** What is being asked **
Where the records below reach the line containing "- [host_agent_adk/host/medical_scheduling_tools.py]", start transcribing, and end with the line containing "([uuid.uuid4()], [random.sample]) is", exactly and with nothing else added.

====== Dataset extract

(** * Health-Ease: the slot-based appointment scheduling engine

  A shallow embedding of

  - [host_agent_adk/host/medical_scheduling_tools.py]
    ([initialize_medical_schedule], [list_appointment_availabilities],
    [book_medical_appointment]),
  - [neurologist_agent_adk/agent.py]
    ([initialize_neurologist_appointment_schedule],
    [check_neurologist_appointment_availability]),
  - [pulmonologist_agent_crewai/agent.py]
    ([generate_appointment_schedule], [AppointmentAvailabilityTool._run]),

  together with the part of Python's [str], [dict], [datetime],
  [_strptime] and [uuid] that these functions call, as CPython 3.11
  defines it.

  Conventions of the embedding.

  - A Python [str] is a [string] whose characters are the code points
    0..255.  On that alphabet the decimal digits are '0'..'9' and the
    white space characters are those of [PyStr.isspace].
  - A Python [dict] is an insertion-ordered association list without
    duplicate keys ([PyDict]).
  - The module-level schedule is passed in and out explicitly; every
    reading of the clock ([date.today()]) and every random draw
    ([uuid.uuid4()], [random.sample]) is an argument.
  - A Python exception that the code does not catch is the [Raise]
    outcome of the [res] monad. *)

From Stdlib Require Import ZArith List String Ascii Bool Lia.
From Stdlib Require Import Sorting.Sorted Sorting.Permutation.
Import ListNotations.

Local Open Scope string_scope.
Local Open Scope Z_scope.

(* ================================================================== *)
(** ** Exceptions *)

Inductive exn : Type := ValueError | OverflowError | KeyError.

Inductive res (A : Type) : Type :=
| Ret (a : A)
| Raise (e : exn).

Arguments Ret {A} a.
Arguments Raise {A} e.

============

** Output for this task **
  - [host_agent_adk/host/medical_scheduling_tools.py]
    ([initialize_medical_schedule], [list_appointment_availabilities],
    [book_medical_appointment]),
  - [neurologist_agent_adk/agent.py]
    ([initialize_neurologist_appointment_schedule],
    [check_neurologist_appointment_availability]),
  - [pulmonologist_agent_crewai/agent.py]
    ([generate_appointment_schedule], [AppointmentAvailabilityTool._run]),

  together with the part of Python's [str], [dict], [datetime],
  [_strptime] and [uuid] that these functions call, as CPython 3.11
  defines it.

  Conventions of the embedding.

  - A Python [str] is a [string] whose characters are the code points
    0..255.  On that alphabet the decimal digits are '0'..'9' and the
    white space characters are those of [PyStr.isspace].
  - A Python [dict] is an insertion-ordered association list without
    duplicate keys ([PyDict]).
  - The module-level schedule is passed in and out explicitly; every
    reading of the clock ([date.today()]) and every random draw
    ([uuid.uuid4()], [random.sample]) is an argument.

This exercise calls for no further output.